Let for integers $n\geq 1$ the Möbius function $\mu(n)$, you can see the definition of this arithmetic function from this MathWorld, and let $\Gamma(s)$ the Gamma function. I would like to know how to justify, if it is feasible, that the integral sign and the infinite series can be interchanged here
$$\int_0^1\left(\sum_{n=1}^{\infty}\frac{\mu(n)}{n^2}\log\Gamma(x+n)\right)dx.\tag{1}$$
Notice that if it is possible to provide a justification that the integral sign and summation can be interchanged, then symbolically one can to calculate a closed-form of the resulting $RHS$, using a theorem due to Raabe ([1], or well the Wikipedia's article dedicated to Joseph Ludwig Raabe) and standard series involving the Möbius function (this includes the prime number theorem).
Using experiments I try to see if I can swap the order or the summation and the integration. For example I believe (my experiments were sparsed and the quantities are oscillating around the mentioned closed-form) that $$\int_0^1\left(\sum_{n=1}^{N=70}\frac{\mu(n)}{n^2}\log\Gamma(x+n)\right)dx\approx -0.4379544$$ but with upper limit $N=80$ in the sum of previous integrand I know that my approximation gets worse again.
Question. Is it possible to interchange the integral sign and summation here $$\int_0^1\left(\sum_{n=1}^{\infty}\frac{\mu(n)}{n^2}\log\Gamma(x+n)\right)dx\,?$$ Many thanks.

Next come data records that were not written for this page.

Lemma advances_fresh : advances (draw_id new_id).
Proof. by apply advances_still. Qed.
Lemma advances_now : advances (get_now now_text).
Proof. by apply advances_still. Qed.
Lemma advances_clock : advances (λ w, (w, Some (Ok (w_clock w)))).
Proof. by apply advances_still. Qed.
Lemma advances_forget id : advances (forget id).
Proof. by apply advances_still. Qed.
Lemma advances_retry_at secs : advances (retry_at_rfc3339 retry_at secs).
Proof. by apply advances_still. Qed.
Lemma advances_call self method body : advances (call self method body).
Proof.
  apply advances_still. intros w. unfold call. destruct (match w_replies w with [] => _ | _ => _ end); try done.
  repeat case_match; done.
Qed.
Lemma advances_update_messages p f : advances (update_messages p f).
Proof. intros w. apply climbed_set. split; cbn; eauto using row_forward_refl, target_forward_refl. Qed.

Lemma advances_update_delivery id from f :
  (forall r, d_status r ∈ from -> row_forward r (f r)) -> advances (update_delivery id from f).
Proof.
  intros Hf w. unfold update_delivery. destruct (channel_deliveries (w_tables w) !! id) as [r|] eqn:Er; [| by apply climbed_refl].
  case_bool_decide as Hin; [| by apply climbed_refl]. apply climbed_set. split; cbn; [| eauto using target_forward_refl].
  intros i q Hq. destruct (decide (i = id)) as [-> | Hne].
  - rewrite lookup_insert_eq. assert (q = r) as -> by congruence. eauto.
  - rewrite lookup_insert_ne by done. eauto using row_forward_refl.
Qed.
Lemma consume_preserves s now now_unix id token scope t action eid :
  consume sha256_hex read_binding print_action now now_unix id token scope (cs_table s) = Ok (t, (action, eid)) ->
  cb_ok s ->
  cb_ok (MkCbSys t (EvConsumed (sha256_hex token) scope now_unix action eid :: cs_log s)).
Proof.
  intros Hc Hok. apply consume_Ok in Hc as (row & b & Hrow & Ha & Hb & Hs & He & Hp1 & Hp2 & -> & Hnone & ->).
  set (d := sha256_hex token) in *.
  destruct (token_row_inv _ _ _ (co_rows _ Hok _ _ Hrow) Ha) as (Hty & b' & Hb' & Hpay & H1 & H2 & H3 & H4).
  rewrite Hpay, read_print in Hb. injection Hb as ->.
  destruct (no_past _ _ Hok Hnone) as (N1 & N2 & N3 & N4).
  assert (eid <> d) as Hne by (intros ->; congruence).
  destruct Hok. constructor; simpl.
  - intros i r. destruct (decide (i = eid)) as [->|Hie].
    { rewrite lookup_insert_eq. intros [= <-]. unfold effect_row_ok. simpl. rewrite !not_elem_of_cons, elem_of_cons.
      naive_solver. }
    rewrite lookup_insert_ne by done. destruct (decide (i = d)) as [->|Hid].
    { rewrite lookup_insert_eq. intros [= <-]. unfold effect_row_ok. simpl. rewrite decide_True by done.
      exists b. rewrite elem_of_cons, !not_elem_of_cons. split_and!; auto; by intros ?. }
    rewrite lookup_insert_ne by done. intros Hi. apply effect_row_ok_mono; [eauto |].
    simpl. rewrite !not_elem_of_cons. auto using not_elem_of_nil.
  - intros i Hi. apply known_kept. destruct (decide (i = eid)) as [|Hie]; [auto | left]. apply known_kept.
    destruct (decide (i = d)) as [|Hid]; [auto | left]. apply co_known0. revert Hi.
    rewrite !elem_of_cons, !elem_of_app, elem_of_cons, !elem_of_app. clear -Hie Hid. tauto.
  - by constructor.
  - by constructor.
  - done.
  - done.
  - intros i Hi. rewrite elem_of_cons. auto.
  - done.
  - constructor; [exists b; rewrite elem_of_cons; auto 10 |].
    eapply Forall_impl; [done |]. intros. by apply consumption_ok_mono.
Qed.
Definition model_override_kind (purpose : ModelPurpose) : ModelOverrideKind :=
  match purpose with PurposeChat => ForChat | PurposeCompression => ForCompression end.

(** The [BTreeMap] of models by provider, as an association list in key order. *)
Definition provider_of (model : StModelSummary) : string :=
  default "未分类" (match ms_owned_by model with Some v => if is_blank v then None else Some v | None => None end).

Fixpoint push_model (key : string) (model : StModelSummary) (m : list (string * list StModelSummary))
  : list (string * list StModelSummary) :=
  match m with
  | [] => [(key, [model])]
  | (k, models) :: rest =>
      if key =?= k then (k, models ++ [model]) :: rest
      else if text_lt key k then (key, [model]) :: m
      else (k, models) :: push_model key model rest
  end.

Definition grouped_model_catalog (catalog : StModelCatalog) : list (string * list StModelSummary) :=
  foldl (λ m model, push_model (provider_of model) model m) [] (mc_models catalog).

Definition group_of (grouped : list (string * list StModelSummary)) (key : string) : option (list StModelSummary) :=
  snd <$> find (λ kv : string * list StModelSummary, kv.1 =?= key) grouped.

Definition resolve_provider_key (grouped : list (string * list StModelSummary)) (token : string) : option string :=
  if bool_decide (is_Some (group_of grouped token)) then Some token else None.

Definition character_not_selected : AppError :=
  bad_request "CHARACTER_NOT_SELECTED" "当前还没有选择角色。请先使用 /chars。".

Definition st_locator_from_context (context : StChannelLocator) : AppResult StChatLocator :=
  let? avatar := ok_or (cl_avatar context) character_not_selected in
  let? chat_file := ok_or (cl_chat_file context)
    (bad_request "SESSION_NOT_SELECTED" "当前没有绑定角色和会话。请先使用 /chars。") in
  Ok {| loc_handle := default "default-user" (cl_handle context); loc_avatar := avatar;
        loc_character_name := default "" (cl_character_name context); loc_chat_file := chat_file |}.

I think that it isn't in the literature, but feel free if it was to refer answering this as a reference request. I know how to calculate the mentioned closed-form, thus I am asking exclusively about how to justify/discard that the integral sign and the series can be interchanged.
References:
[1] T. Amdeberhan, M. Coffey, O. Espinosa, C. Koutschan, D. Manna, and V. Moll, Integrals of powers of loggamma, Proc. Amer. Math. Soc., 139(2):535–545, (2010).